Sebagai kepala pemungut cukai, pastilah dia seorang terkenal, bahkan mungkin terkaya di Yerikho. Namun pekerjaan itulah yang membuat dia menjadi “orang luar” dalam tatanan masyarakat Yahudi. Bahkan ada aturan yang melarang seorang pemungut cukai masuk ke dalam sinagoge.

Pribadi yang Bertindak
Kelihatannya, Lukas hendak mencatat bahwa dalam diri Zakheus memang ada sesuatu yang baik. Salah satu kebaikan Zakheus ialah dia pribadi yang bertindak. Dia tak gampang menyerah. Jika punya kehendak, dia akan berupaya sekuat tenaga agar mendapatkan yang dikehendakinya.

Catatan Lukas memang terkesan datar: “Ia berusaha untuk melihat orang apakah Yesus itu, tetapi ia tidak berhasil karena orang banyak, sebab badannya pendek. Maka berlarilah ia mendahului orang banyak, lalu memanjat pohon ara untuk melihat Yesus, yang akan lewat di situ.” (Luk. 19:3-4).

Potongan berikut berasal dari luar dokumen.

Lemma do_iter_readv_writev_safe f i ppos type flags :
  (type = READ → is_Some (op_read_iter (W := W) (I := I) (f_op f))) →
  (type ≠ READ → is_Some (op_write_iter (W := W) (I := I) (f_op f))) →
  0 ≤ iov_iter_count i → pos_ok f ppos →
  safe 0 (λ r, xfer_ok f (iov_iter_count i) r.1)
    (do_iter_readv_writev (W := W) f i ppos type flags).
Proof.
  intros Hrd Hwr Hc Hp. unfold do_iter_readv_writev.
  pose proof (rw_flags_law (W := W) (I := I) (init_sync_kiocb f) flags) as Hf.
  destruct (kiocb_set_rw_flags _ _) as [e k]. cbn in Hf.
  safe_step; [apply safe_ret, refused_ok; done|].
  eapply safe_bind0 with (λ r, r.1.1 ≤ iov_iter_count i ∧ r.1.1 ≠ - EIOCBQUEUED ∧ pos_ok f (Some r.1.2)).
  - unfold call_read_iter, call_write_iter. destruct (Z.eqb_spec type READ) as [Ht|Ht].
    + destruct (Hrd Ht) as [m Hm]. rewrite Hm.
      apply (call_iter_safe (f_op f)); [auto | done | by apply with_pos_ok].
    + destruct (Hwr Ht) as [m Hm]. rewrite Hm.
      apply (call_iter_safe (f_op f)); [auto | done | by apply with_pos_ok].
  - intros [[r p] i'] (Hr & Hq & Hp'). cbn in Hr, Hq, Hp'.
    eapply safe_bind0; [by apply BUG_ON_safe, Z.eqb_neq|]. intros _ _.
    apply safe_ret. split; [done | by apply set_pos_ok].
Qed.

(** The loop by hand ends before the segments do: every turn passes one. *)
Lemma readv_writev_loop_safe fuel f type i ppos ret :
  (type = READ → is_Some (op_read (W := W) (I := I) (f_op f))) →
  (type ≠ READ → is_Some (op_write (W := W) (I := I) (f_op f))) →
  (iter_segs i ≤ fuel)%nat → 0 ≤ iov_iter_count i → pos_ok f ppos →
  0 ≤ ret → ret + iov_iter_count i ≤ MAX_RW_COUNT →
  safe 0 (λ r, xfer_ok f (ret + iov_iter_count i) r.1)
    (readv_writev_loop (W := W) fuel f type i ppos ret).
Proof.
  intros Hrd Hwr. revert i ppos ret.
  induction fuel as [|fuel IH]; intros i ppos ret Hfuel Hc Hp Hret Hsum; cbn [readv_writev_loop];
    (destruct (nz (iov_iter_count i)) eqn:Hnz;
      [|apply safe_ret; split; cbn; [lia|done]]);
    (assert (Hpos : 0 < iov_iter_count i)
      by (unfold nz in Hnz; destruct (Z.eqb_spec (iov_iter_count i) 0); [done|lia]));
    pose proof (iov_iter_advance_segs i Hpos) as Hseg; [lia|].
  pose proof (iter_iov_len_range i Hc) as Hlen.
  assert (Hm : ∃ m, (if type =? READ then op_read (W := W) (I := I) (f_op f) else op_write (f_op f))
                    = Some m ∧ (op_read (f_op f) = Some m ∨ op_write (f_op f) = Some m)).
  { destruct (Z.eqb_spec type READ) as [Ht|Ht];
      [destruct (Hrd Ht) as [m Hm] | destruct (Hwr Ht) as [m Hm]]; exists m; auto. }
  destruct Hm as (m & -> & Hm).
  eapply safe_bind0; [apply (call_plain_safe (f_op f) m); [done | lia | done]|].
  intros [nr p'] [Hnr Hp']. cbn in Hnr, Hp'.
  destruct (Z.ltb_spec nr 0) as [Hneg|Hnn].
  { apply safe_ret. split; cbn; [destruct (nz ret); lia | done]. }
  assert (Hs : s64 (ret + nr) = ret + nr) by (unfold MAX_RW_COUNT, PAGE_SIZE in Hsum; wrap).
  rewrite Hs. destruct (Z.eqb_spec nr (iter_iov_len i)) as [->|]; cbn [negb].
  - pose proof (iov_iter_advance_count i (iter_iov_len i) Hlen) as Hadv.
    replace (ret + iov_iter_count i)
      with (ret + iter_iov_len i + iov_iter_count (iov_iter_advance i (iter_iov_len i))) by lia.
    apply IH; [lia | lia | done | lia | lia].
  - apply safe_ret. split; cbn; [lia | done].
Qed.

Namun, agaknya Lukas sendiri sadar bahwa peristiwa itu memang bukan peristiwa biasa. Mari kita bayangkan! Ketika hendak melihat Yesus, dia terhalang orang banyak yang berkumpul di sekitar Yesus. Mungkin saja, dia sedikit kesal waktu itu mengapa Tuhan memberinya tubuh yang pendek. Bisa jadi orang-orang yang mengenalinya sebagai pemungut cukai sengaja menghalang-halanginya agar tidak dapat melihat Yesus.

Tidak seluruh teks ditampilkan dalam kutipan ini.